Schweizerin wegen rassistischer Schmähbriefe und Beleidigungen verurteilt
Lukas BraunSchweizerin wegen rassistischer Schmähbriefe und Beleidigungen verurteilt
Eine 77-jährige Schweizerin ist wegen Beleidigung und vorsätzlicher Umweltverschmutzung verurteilt worden, nachdem sie handschriftliche Schmähbriefe mit beleidigendem Inhalt für ihre Nachbarn hinterlassen hatte. Der Fall, der 2024 begann, umfasste zudem eine Reihe diffamierender E-Mails, die sie an ein älteres Ehepaar in Pfäffikon SZ geschickt hatte.
Die Frau hatte 2024 einen Zettel vor der Haustür des Paares und in dessen Briefkasten platziert, der abwertende Formulierungen enthielt. Darin bezeichnete sie die Nachbarn unter anderem als "alten, weißen, psychisch gestörten Mann", eine "eingebildete spanische Verkäuferin" und einen "englischsprachigen, nicht integrierten IT-Berater". Diese Äußerungen wurden zwar als Ehrverletzungen eingestuft, doch die Anzeige erfolgte zu spät, um weiterverfolgt zu werden.
Im März 2025 sandte sie dem Paar weitere E-Mails, in denen sie diese als "Slum-Rucksack", "kleinen Kolumbianer" und erneut als "nicht integrierten IT-Berater" beschimpfte. Zudem forderte sie sie auf, in ihr Herkunftsland zurückzukehren. Die Staatsanwaltschaft sah jedoch von einer Anklage wegen rassistischer Diskriminierung ab, da die Handlungen der Frau ihrer Einschätzung nach nicht die dafür notwendige Schwelle erreichten.
Einige Vorwürfe wurden aufgrund verstrichener Fristen fallengelassen. Dennoch sprach das Gericht die Frau der wiederholten Beleidigung und des vorsätzlichen Wegwerfens von Kleinabfällen schuldig. Sie erhielt eine bedingte Geldstrafe von 30 Tagessätzen zu je 50 Franken, eine zusätzliche Strafe von 570 Franken sowie die Auflage, Verfahrenskosten in Höhe von 1.500 Franken zu tragen – insgesamt beläuft sich die Summe auf 2.073 Franken.

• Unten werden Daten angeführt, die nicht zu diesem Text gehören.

(** ** Consistency of the scheduler *)

Lemma dict_get_del_None {V : Type} (k k' : string) (d : pydict V) :
  dict_get k d = None → dict_get k (dict_del k' d) = None.
Proof.
  intros Hnone. destruct (decide (k' = k)) as [->|Hne].
  - apply dict_get_del_eq.
  - by rewrite dict_get_del_ne.
Qed.

Lemma sched_inv_init : sched_inv TaskScheduler.__init__.
Proof.
  split; simpl.
  - constructor.
  - intros k [x Hx]. by rewrite lookup_empty in Hx.
  - by intros t ?%elem_of_nil.
  - done.
  - by intros k info ?%elem_of_nil.
Qed.

(** Appending a descriptor whose id is not pending, while the running
    table loses entries at most and does not hold that id. *)
Lemma sched_inv_push (s : TaskScheduler.t) (task : Task)
    (running' : pydict TaskScheduler.info) :
  sched_inv s →
  TaskScheduler.pending_tasks s !! t_id task = None →
  dict_get (t_id task) running' = None →
  (∀ k, dict_get k (TaskScheduler.running_tasks s) = None →
        dict_get k running' = None) →
  (∀ x, x ∈ running' → x ∈ TaskScheduler.running_tasks s) →
  sched_inv (TaskScheduler.mk
               (TaskScheduler.task_queue s ++ [task])
               (<[t_id task := task]> (TaskScheduler.pending_tasks s))
               running').
Proof.
  intros [Hnd Hpq Hqp Hsingle Hkey] Hfresh Hnot Hnone Hsub.
  assert (Hnotin : t_id task ∉ map t_id (TaskScheduler.task_queue s)).
  { intros Hin. apply list_elem_of_fmap in Hin as (t & Heq & Hin).
    apply Hqp in Hin. rewrite <- Heq in Hin. congruence. }
  split; simpl.
  - rewrite map_app. apply NoDup_app. split; [done |]. split.
    + intros x Hx ->%list_elem_of_singleton. done.
    + apply NoDup_singleton.
  - intros k Hk. rewrite map_app. apply elem_of_app.
    apply lookup_insert_is_Some in Hk as [<-|[_ Hk]].
    + right. by apply list_elem_of_singleton.
    + left. by apply Hpq.
  - intros t [Hin| ->%list_elem_of_singleton]%elem_of_app.
    + rewrite lookup_insert_ne; [by apply Hqp |].
      intros Heq. apply Hnotin. rewrite Heq.
      by apply (list_elem_of_fmap_2 t_id).
    + apply lookup_insert_eq.
  - intros k Hk. apply lookup_insert_is_Some in Hk as [<-|[_ Hk]]; [done |].
    by apply Hnone, Hsingle.
  - intros k info Hin. by apply Hkey, Hsub.
Qed.
(** The first test of [NotificationEngine::render_notification]: when it
    holds the call returns at once and the banner is not rebuilt. *)
Definition render_notification_skips (now : Z) (ne : NotificationEngine)
  : bool :=
  (u64 (now - last_render ne) <? 250) && negb (needs_render ne).

(** The C library as [render_notification] uses it: the column width of a
    wide character ([wcwidth], -1 for a character that does not print), the
    text that [swprintf] makes of a double under the conversion [%.0f], and
    what [swprintf] leaves in a buffer of 128 wide characters when asked to
    write a given text. All three depend on the library and the locale. *)
Class WideCharLibrary := {
  wcwidth : Z -> Z;
  format_seconds : float -> list Z;
  swprintf_128 : list Z -> list Z
}.

(** A wide string literal: its characters as code points. *)
Definition wide (s : String.string) : list Z :=
  map (fun c => Z.of_nat (Ascii.nat_of_ascii c)) (String.list_ascii_of_string s).

Arguments wide s%_string.

(** A wide string read as a C string: up to its first null character. *)
Fixpoint c_str (s : list Z) : list Z :=
  match s with
  | [] => []
  | ch :: rest => if ch =? 0 then [] else ch :: c_str rest
  end.

(** The three [swprintf] calls: the text to draw for a message that is not
    empty or a contact that is overdue. *)
Definition banner_text {L : WideCharLibrary} (msg : list Z)
    (time_expired : bool) (seconds : float) : list Z :=
  let is_empty := match msg with [] => true | _ :: _ => false end in
  c_str (swprintf_128
    (if is_empty && time_expired then
       wide "[stm] No contact for " ++ format_seconds seconds
       ++ wide " seconds. [To quit: Ctrl-^ .]"
     else if negb is_empty && negb time_expired then
       wide "[stm] " ++ c_str msg
     else
       wide "[stm] " ++ c_str msg
       ++ wide " [To quit: Ctrl-^ .] (No contact for "
       ++ format_seconds seconds ++ wide " seconds.)")).

(** The local variables of the drawing loop and the elements pushed. *)
Record Drawing := {
  overlay_col : Z;
  dirty : bool;
  current : OverlayCell;
  drawn : list OverlayElement
}.

Definition with_col (c : OverlayCell) (column : Z) : OverlayCell :=
  {| cell_base := cell_base c; row := row c; col := column;
     replacement := replacement c; flag := flag c |}.

(** [current.replacement.contents.push_back( ch )] *)
Definition push_back_contents (c : OverlayCell) (ch : Z) : OverlayCell :=
  {| cell_base := cell_base c; row := row c; col := col c;
     replacement := with_contents (replacement c)
                      (contents (replacement c) ++ [ch]);
     flag := flag c |}.

(** [current.replacement.width = w] *)
Definition with_width (c : OverlayCell) (w : Z) : OverlayCell :=
  {| cell_base := cell_base c; row := row c; col := col c;
     replacement := {| contents := contents (replacement c); width := w;
                       renditions := renditions (replacement c) |};
     flag := flag c |}.

(** The template of the banner cells: column -1, bold, white on blue. *)
Definition template_cell (now : Z) (indeterminate : bool) : OverlayCell :=
  let built := OverlayCell_new now (u64 (now + 1100)) 0 (-1) 0 indeterminate in
  {| cell_base := cell_base built; row := row built; col := col built;
     replacement :=
       {| contents := contents (replacement built);
          width := width (replacement built);
          renditions :=
            {| bold := true;
               underlined := underlined (renditions (replacement built));
               foreground_color := 37;
               background_color := 44 |} |};
     flag := flag built |}.

(** One turn of the loop over the characters of the text. *)
Definition draw_char {L : WideCharLibrary} (b : Build) (template : OverlayCell)
    (ch : Z) (d : Drawing) : option Drawing :=
  let chwidth := if ch =? 0 then -1 else wcwidth ch in
  if (chwidth =? 1) || (chwidth =? 2) then
    let pushed := if dirty d then drawn d ++ [AnOverlayCell (current d)]
                  else drawn d in
    let cell := with_width (push_back_contents
                              (with_col template (overlay_col d)) ch) chwidth in
    Some {| overlay_col := overlay_col d + chwidth; dirty := true;
            current := cell; drawn := pushed |}
  else if chwidth =? 0 then
    let d1 :=
      match contents (replacement (current d)) with
      | [] =>
          {| overlay_col := overlay_col d + 1; dirty := true;
             current := with_width (push_back_contents
                                      (with_col template (overlay_col d)) 0xA0) 1;
             drawn := drawn d |}
      | _ :: _ => d
      end in
    Some {| overlay_col := overlay_col d1; dirty := dirty d1;
            current := push_back_contents (current d1) ch;
            drawn := drawn d1 |}
  else if chwidth =? -1 then Some d
  else c_assert b false ;;; Some d.

Fixpoint draw_text {L : WideCharLibrary} (b : Build) (template : OverlayCell)
    (text : list Z) (d : Drawing) : option Drawing :=
  match text with
  | [] => Some d
  | ch :: rest => d1 <- draw_char b template ch d ;; draw_text b template rest d1
  end.

(** [NotificationEngine::render_notification]. The constructor of the
    template cell leaves its [flag] unset; [indeterminate] is the value the
    cells inherit. *)
Definition render_notification {L : WideCharLibrary} (b : Build) (now : Z)
    (indeterminate : bool) (ne : NotificationEngine)
  : option NotificationEngine :=
  if render_notification_skips now ne then Some ne
  else
    let msg := if now >=? message_expiration ne then [] else message ne in
    let time_expired := u64 (now - last_word ne) >? 5000 in
    let rendered (l : list OverlayElement) :=
      {| notification_elements := l; needs_render := false;
         last_word := last_word ne; last_render := now;
         message := msg; message_expiration := message_expiration ne |} in
    match msg, time_expired with
    | [], false => Some (rendered [])
    | _, _ =>
        let seconds :=
          (double_of_uint64 (u64 (now - last_word ne)) / 1000)%float in
        let string_to_draw := banner_text msg time_expired seconds in
        let template := template_cell now indeterminate in
        d <- draw_text b template string_to_draw
               {| overlay_col := 0; dirty := false; current := template;
                  drawn := [] |} ;;
        Some (rendered (if dirty d then drawn d ++ [AnOverlayCell (current d)]
                        else drawn d))
    end.

Definition notification_bar : Cell :=
  {| contents := [0x20];
     width := width (Cell_new 0);
     renditions := {| bold := bold (renditions (Cell_new 0));
                      underlined := underlined (renditions (Cell_new 0));
                      foreground_color := 37;
                      background_color := 44 |} |}.

(** The loop [for ( int i = 0; i < width; i++ )] that draws the bar, with
    [todo] iterations left. *)
Fixpoint draw_bar (i : Z) (todo : nat) (fb : Framebuffer) : Framebuffer :=
  match todo with
  | O => fb
  | S n => draw_bar (i + 1) n (set_cell fb 0 i notification_bar)
  end.

(** [NotificationEngine::apply] *)
Definition NotificationEngine_apply {M : CursorMotion} (b : Build)
    (ne : NotificationEngine) (fb : Framebuffer) : option Framebuffer :=
  match notification_elements ne with
  | [] => Some fb
  | _ :: _ =>
      c_assert b (get_width (ds fb) >? 0) ;;;
      c_assert b (get_height (ds fb) >? 0) ;;;
      let fb1 := draw_bar 0 (Z.to_nat (get_width (ds fb))) fb in
      let fb2 :=
        if get_cursor_row (ds fb1) =? 0
        then set_ds fb1 (set_cursor_visible (ds fb1) false)
        else fb1 in
      OverlayEngine_apply b (notification_elements ne) fb2
  end.

(** ** The overlay manager *)

Record OverlayManager := {
  notifications : NotificationEngine;
  predictions : PredictionEngine
}.

(** [OverlayManager::apply]: the manager after the call and the framebuffer
    it leaves. *)
Definition OverlayManager_apply {M : CursorMotion} (b : Build) (now : Z)
    (m : OverlayManager) (fb : Framebuffer)
  : option (OverlayManager * Framebuffer) :=
  let p1 := calculate_score now fb (predictions m) in
  let p2 := cull now fb p1 in
  fb1 <- (if score p2 >? 3 then OverlayEngine_apply b (elements p2) fb
          else Some fb) ;;
  fb2 <- NotificationEngine_apply b (notifications m) fb1 ;;
  Some ({| notifications := notifications m; predictions := p2 |}, fb2).

(** One of the two loops of [wait_time]: the least expiration time below
    [next_expiry]. *)
Fixpoint next_expiry_loop (l : list OverlayElement) (next_expiry : Z) : Z :=
  match l with
  | [] => next_expiry
  | i :: rest =>
      next_expiry_loop rest
        (if expiration_time (element_base i) <? next_expiry
         then expiration_time (element_base i) else next_expiry)
  end.

(** [OverlayManager::wait_time] *)
Definition wait_time (now : Z) (m : OverlayManager) : Z :=
  let next_expiry := UINT64_MAX in
  let next_expiry :=
    next_expiry_loop (notification_elements (notifications m)) next_expiry in
  let next_expiry :=
    next_expiry_loop (elements (predictions m)) next_expiry in
  let ret := to_int (u64 (next_expiry - now)) in
  if ret <? 0 then INT_MAX else ret.

(** ** Definitions that follow the words of the specification *)

(** The round-trip estimator of section 4.5: its three variables. *)
Record Estimator := {
  est_hit : bool;
  est_SRTT : float;
  est_RTTVAR : float
}.
Lemma alphabetic_fallback_witness :
  exists out full,
    snd (CommandTMatcher_sorted_matches_for qsort_insertion spec_scorer quiet
           [] [RString ""; Qnil] sample_self) = Ok out /\
    out = take (Z.to_nat (start_limit Qnil sample_paths)) full /\
    (limit_option Qnil = 0 -> out = full) /\
    full ≡ₚ filter (fun p => (0 < score_of spec_scorer sample_self Qnil "" p)%Q)
              sample_paths /\
    StronglySorted alpha_ordered full.
Proof.
  destruct (alphabetic_fallback_orders_the_hits qsort_insertion spec_scorer
              qsort_insertion_Permutation qsort_insertion_sorted
              quiet [] "" Qnil sample_self sample_paths
              eq_refl eq_refl eq_refl (or_introl eq_refl))
    as (Hret & Hall).
  destruct (Hret (no_fault_quiet_sample _)) as (out & Hout).
  destruct (Hall out Hout) as (full & Hfull).
  exists out, full. split; [exact Hout | exact Hfull].
Defined.

Lemma score_order_witness :
  exists out,
    snd (CommandTMatcher_sorted_matches_for qsort_insertion spec_scorer quiet
           [] [RString "fb"; Qnil] sample_self) = Ok out /\
    StronglySorted (score_ordered spec_scorer sample_self Qnil "fb") out.
Proof.
  destruct (score_order_with_alphabetic_ties qsort_insertion spec_scorer
              qsort_insertion_Permutation qsort_insertion_sorted
              quiet [] "fb" Qnil sample_self sample_paths
              eq_refl eq_refl eq_refl ltac:(discriminate) ltac:(discriminate))
    as (Hret & Hall).
  destruct (Hret (no_fault_quiet_sample _)) as (out & Hout).
  exists out. split; [exact Hout | exact (Hall out Hout)].
Defined.

(** The pattern "." keeps only the candidates it matches: "README" is
    dropped although the alphabetic sort of all candidates has it. Two
    paths that agree up to a NUL byte compare equal, so the sort may
    leave them against the byte-wise order. *)
Lemma alphabetic_fallback_counterexample :
  snd (CommandTMatcher_sorted_matches_for qsort_insertion spec_scorer quiet
         [] [RString "."; Qnil] readme_self) = Ok ["a.txt"%string] /\
  path <$> qsort_insertion cmp_alpha
             (score_all spec_scorer readme_self Qnil "."
                ["README"; "a.txt"]%string)
    = ["README"; "a.txt"]%string /\
  snd (CommandTMatcher_sorted_matches_for qsort_insertion spec_scorer quiet
         [] [RString ""; Qnil] nul_self) = Ok [a_nul_c; a_nul_b] /\
  bytewise_compare a_nul_c a_nul_b = Gt.
Proof. repeat split; vm_compute; reflexivity. Qed.

(** Two paths of equal score that agree up to a NUL byte are returned
    against the byte-wise order. *)
Lemma score_order_counterexample :
  snd (CommandTMatcher_sorted_matches_for qsort_insertion spec_scorer quiet
         [] [RString "a"; Qnil] nul_self) = Ok [a_nul_c; a_nul_b] /\
  (score_of spec_scorer nul_self Qnil "a" a_nul_c ==
   score_of spec_scorer nul_self Qnil "a" a_nul_b)%Q /\
  bytewise_compare a_nul_c a_nul_b = Gt.
Proof. repeat split; vm_compute; reflexivity. Qed.

(** [cmp_alpha] returns 0 for two paths of the same length whose bytes
    differ after a NUL byte. *)
Lemma cmp_alpha_counterexample :
  cmp_alpha {| path := a_nul_b; score := 1 |} {| path := a_nul_c; score := 1 |} = 0 /\
  String.length a_nul_b = String.length a_nul_c /\
  a_nul_b <> a_nul_c.
Proof. repeat split; try reflexivity. discriminate. Qed.

Lemma bytewise_rule_witness :
  (cmp_alpha {| path := "foo"; score := 1 |} {| path := "foo/bar.txt"; score := 0 |} ?= 0)
  = bytewise_compare "foo" "foo/bar.txt".
Proof.
  apply (cmp_alpha_refines_the_bytewise_rule
           {| path := "foo"; score := 1 |} {| path := "foo/bar.txt"; score := 0 |});
    reflexivity.
Defined.

Lemma unsorted_result_witness :
  snd (CommandTMatcher_sorted_matches_for qsort_insertion spec_scorer quiet
         [] [RString "f"; RHash [("sort"%string, Qfalse)]] sample_self) =
  Ok (take (Z.to_nat (start_limit (RHash [("sort"%string, Qfalse)]) sample_paths))
        (filter (fun p => (0 < score_of spec_scorer sample_self
                                 (RHash [("sort"%string, Qfalse)]) "f" p)%Q)
           sample_paths)).
Proof.
  destruct (unsorted_result_keeps_enumeration_order qsort_insertion spec_scorer
              quiet [] "f" (RHash [("sort"%string, Qfalse)]) sample_self
              sample_paths eq_refl eq_refl eq_refl)
    as (Hret & Hall).
  destruct (Hret (no_fault_quiet_sample _)) as (out & Hout).
  rewrite Hout. f_equal. exact (Hall out Hout).
Defined.

(** ** Sample runs *)

Example scenario_subsequence :
  snd (CommandTMatcher_sorted_matches_for qsort_insertion spec_scorer quiet
         [] [RString "fb"] sample_self)
  = Ok ["foo/bar.txt"; "foo/baz.txt"]%string.
Proof. vm_compute. reflexivity. Qed.

Example scenario_alphabetic :
  snd (CommandTMatcher_sorted_matches_for qsort_insertion spec_scorer quiet
         [] [RString ""] sample_self)
  = Ok ["foo"; "foo/bar.txt"; "foo/baz.txt"; "qux.txt"]%string.
Proof. vm_compute. reflexivity. Qed.

Example scenario_limit :
  snd (CommandTMatcher_sorted_matches_for qsort_insertion spec_scorer quiet
         [] [RString "fb"; with_limit 1] sample_self)
  = Ok ["foo/bar.txt"%string].
Proof. vm_compute. reflexivity. Qed.

Example scenario_unsorted :
  snd (CommandTMatcher_sorted_matches_for qsort_insertion spec_scorer quiet
         [] [RString "f"; RHash [("sort"%string, Qfalse)]] sample_self)
  = Ok ["foo/bar.txt"; "foo/baz.txt"; "foo"]%string.
Proof. vm_compute. reflexivity. Qed.

Example scenario_three_workers :
  fst (run_threads spec_scorer quiet [2; 0; 1; 1]%nat 3
         (fill_thread_args 3 Qnil 4 sample_paths "fb" Qnil Qnil Qnil <$> seqZ 0 3)
         (replicate 4 None))
  = [Ev_pthread_create 0; Ev_pthread_create 1;
     Ev_calculate_match 2 2; Ev_calculate_match 0 0; Ev_calculate_match 1 1;
     Ev_calculate_match 0 3;
     Ev_pthread_join 0; Ev_pthread_join 1].
Proof. vm_compute. reflexivity. Qed.

Example scenario_no_worker :
  snd (CommandTMatcher_sorted_matches_for qsort_insertion spec_scorer quiet
         [] [RString "fdr"; with_threads 0] many_self)
  = Undefined.
Proof. vm_compute. reflexivity. Qed.

(** 2000 workers asked for on 1004 candidates where the thread library
    starts 494: the call raises after the 494 creations, with nothing
    scored by the calling thread and no result. *)
Example scenario_too_many_workers :
  CommandTMatcher_sorted_matches_for qsort_insertion spec_scorer crowded
    [] [RString "fdr"; with_threads 2000] many_self
  = ([Ev_paths; Ev_malloc 1004; Ev_malloc 2000; Ev_malloc 2000] ++
     (Ev_pthread_create <$> seqZ 0 494),
     Raise rb_eSystemCallError).
Proof. vm_compute. reflexivity. Qed.
(** X11.  In every aging report the five buckets partition the invoices it
    covers: their amounts add up to [total_outstanding] and their counts to
    [total_invoices].  Every invoice counted is outstanding by at least one
    hundredth, so a bucket's amount is at least its count (in hundredths),
    and an empty bucket has amount zero. *)
Theorem aging_buckets_partition (invoices : list Invoice.t) (as_of_date : date)
  (customer_id : option Z) :
  let report := generate_aging_report invoices as_of_date customer_id in
  buckets_amount (aging_buckets report) = total_outstanding report
  /\ buckets_count (aging_buckets report) = total_invoices report
  /\ forall b,
       (Z.of_nat (count (get_bucket b (aging_buckets report)))
        <= amount (get_bucket b (aging_buckets report)))%Z
       /\ (count (get_bucket b (aging_buckets report)) = 0%nat
           -> amount (get_bucket b (aging_buckets report)) = 0%Z).
Proof.
  intros report. subst report. unfold generate_aging_report.
  rewrite unpaid_invoices_aged_items.
  set (covered := aged_items invoices as_of_date customer_id).
  set (r := fold_left (age_invoice as_of_date) covered _).
  assert (Ht : (buckets_amount (fst r) = snd r)%Z
               /\ buckets_count (fst r) = List.length covered).
  { destruct (age_invoices_totals as_of_date covered empty_buckets 0) as [Ha Hc].
    split.
    - assert (buckets_amount (fst r) - 0 = snd r - 0)%Z by exact Ha. lia.
    - etransitivity; [exact Hc | reflexivity]. }
  assert (Hb : forall b,
             amount (get_bucket b (fst r))
             = sum (map outstanding (in_bucket b as_of_date covered))
             /\ count (get_bucket b (fst r))
                = List.length (in_bucket b as_of_date covered)).
  { destruct (age_invoices_fold as_of_date covered empty_buckets 0) as [Hb _].
    intros b. destruct (Hb b) as [Ha Hc].
    split; [etransitivity; [exact Ha|] | etransitivity; [exact Hc|]];
      now destruct b. }
  clearbody r. destruct r as [buckets total]. cbn [fst snd] in Ht, Hb.
  cbn [aging_buckets total_outstanding total_invoices].
  destruct Ht as [Hta Htc]. split; [exact Hta|]. split; [exact Htc|].
  intros b. destruct (Hb b) as [-> ->]. split.
  - apply sum_at_least_length. intros i Hi. unfold in_bucket in Hi.
    apply filter_In in Hi. destruct Hi as [Hi _]. unfold covered, aged_items in Hi.
    apply filter_In in Hi. destruct Hi as [_ Hp].
    rewrite !andb_true_iff in Hp. destruct Hp as [[Hopen _] _].
    unfold open_item in Hopen. apply andb_true_iff in Hopen.
    destruct Hopen as [_ Hlt]. apply Z.ltb_lt in Hlt. unfold outstanding. lia.
  - intros H0. apply length_zero_iff_nil in H0. rewrite H0. reflexivity.
Qed.

(** The report on the three sample invoices. *)
Lemma aging_buckets_partition_witness :
  amount (b_1_30_days
            (aging_buckets
               (generate_aging_report
                  [Sample.inv_not_due; Sample.inv_due_today; Sample.inv_late]
                  Sample.jan_31 None)))
  = 0%Z.
Proof.
  apply (proj2 (proj2 (proj2 (aging_buckets_partition
                  [Sample.inv_not_due; Sample.inv_due_today; Sample.inv_late]
                  Sample.jan_31 None)) days_1_30)).
  reflexivity.
Defined.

Das Paar hatte seine Anzeige Ende März 2025 erstattet, doch Teile des Verfahrens konnten wegen der verspäteten Einreichung nicht weiterverfolgt werden. Das Urteil gegen die Frau umfasst finanzielle Sanktionen sowie die bedingte Geldstrafe. Das Gericht kam zu dem Schluss, dass ihr Verhalten Beleidigung und Umweltverschmutzung darstelle, nicht jedoch rassistische Diskriminierung. Die Gesamtzahlung, die sie leisten muss, beträgt 2.073 Franken.